Terry Myerson, the phone group’s engineering vice president and veteran of the Exchange team, will take over leadership of the overall phone business.

Up next for Myerson (below) will be the U.S. launch of Nokia’s Windows phones in early 2012. Presumably he’ll also be helping carriers and handset makers prepare to release LTE models later in the year.

Myerson_web.jpg

Meanwhile Microsoft’s share of the smartphone business slipped over the past year, to 1.5 percent in the third quarter, down from 2.7 percent during the same period the year before, according to Gartner.

Here’s Ballmer’s memo:

To: All Microsoft Employees

From: Steve Ballmer

Subj: Leadership Next Steps – Windows Phone

Sent: Monday, December 12, 2011

We are driving toward the end of the year with a lot of momentum and buzz, especially in the consumer arena. The new Xbox dashboard is being well received, Kinect and Xbox consoles set a record for Black Friday weekend sales, the Windows Store news from last week delighted developers and partners, Windows Phone 7.5 continues to win reviews, and the Nokia Lumia series has grabbed a ton of attention in Europe, creating anticipation for availability in other geographies next year.

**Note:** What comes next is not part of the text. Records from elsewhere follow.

Lemma wp_load_queue i n s (Q : Z → lockdep_scratch → Prop) : queue s !! i = Some n → Q n s → wp (load_queue i) s Q.
Proof. intros H HQ. unfold load_queue. wp_step. wp_step. rewrite H. by apply wp_ret. Qed.

Lemma wp_set_parent n p s Q : node_in n → Q tt (Scratch (visited s) (<[n := p]> (parent s)) (queue s)) → wp (set_parent n p) s Q.
Proof. intros H HQ. unfold set_parent. rewrite node_ok_true by done. by apply wp_modify. Qed.

Lemma wp_set_queue i n s Q : node_in i → Q tt (Scratch (visited s) (parent s) (<[i := n]> (queue s))) → wp (set_queue i n) s Q.
Proof. intros H HQ. unfold set_queue. rewrite node_ok_true by done. by apply wp_modify. Qed.

(** ** The state of a search

    [search g seeds qs s]: the queue holds exactly the nodes [qs], of which the
    first are the start nodes, they are the visited ones, and every other one has
    an edge from its parent, which stands before it. *)

Definition seen (vs : list Z) (m : Z) : bool := Z.testbit (vword vs (m / 64)) (m mod 64).

Record search (g : lockdep_graph) (seeds qs : list Z) (s : lockdep_scratch) : Prop := {
  se_nodup : NoDup qs;
  se_in : ∀ m, m ∈ qs → node_in m;
  se_seeds : ∃ rest, qs = seeds ++ rest;
  se_words : length (visited s) = 50%nat;
  se_range : ∀ w, 0 ≤ w < 50 → 0 ≤ vword (visited s) w < 2 ^ 64;
  se_seen : ∀ m, node_in m → seen (visited s) m = true ↔ m ∈ qs;
  se_queue : ∀ i m, qs !! i = Some m → queue s !! Z.of_nat i = Some m;
  se_root : ∀ m, m ∈ seeds → parent s !! m = Some m;
  se_parent : ∀ i m, qs !! i = Some m → m ∉ seeds →
    ∃ j p, (j < i)%nat ∧ qs !! j = Some p ∧ parent s !! m = Some p ∧ edge g p m;
}.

As I look at where we are, what we’ve done, and what we must do in the year ahead, I’m making two leadership changes to ensure we build on our momentum. First, I have asked Andy Lees to move to a new role working for me on a time-critical opportunity focused on driving maximum impact in 2012 with Windows Phone and Windows 8. We have tremendous potential with Windows Phone and Windows 8, and this move sets us up to really deliver against that potential.

Second, as Andy takes on these new challenges for the company, Terry Myerson will assume Andy’s existing responsibilities for leading the Windows Phone Division. As many of you know, Terry played a key and highly successful role working with Andy by leading the engineering work on Windows Phone 7 and 7.5. Terry will now be responsible for Windows Phone development, marketing, and other business functions. Because Terry has been so integrally involved in our Windows Phone work already, I’m confident that he can make a seamless transition to this new and broader leadership responsibility.

Both these changes take place immediately.

I want to personally thank Andy for his contributions to the phone team. In the three years Andy has been leading the phone group, we’ve come a long way – we reset our strategy, built a strong team that delivered WP7 and WP7.5 and created critical new partnerships and ecosystem around Windows Phone. That is a ton of progress in a brief period of time, and I’m excited for Terry and team to keep driving forward and for Andy to dig into a new challenge.

It is amazing to pause and look back at what we’ve accomplished as a company this year, from our incredible product momentum to the formation of several powerful partnerships and the overall strength of our leadership team. And you know I’m a look-forward kind of person, so when I look forward to 2012, I see even more opportunity and potential in what we have planned.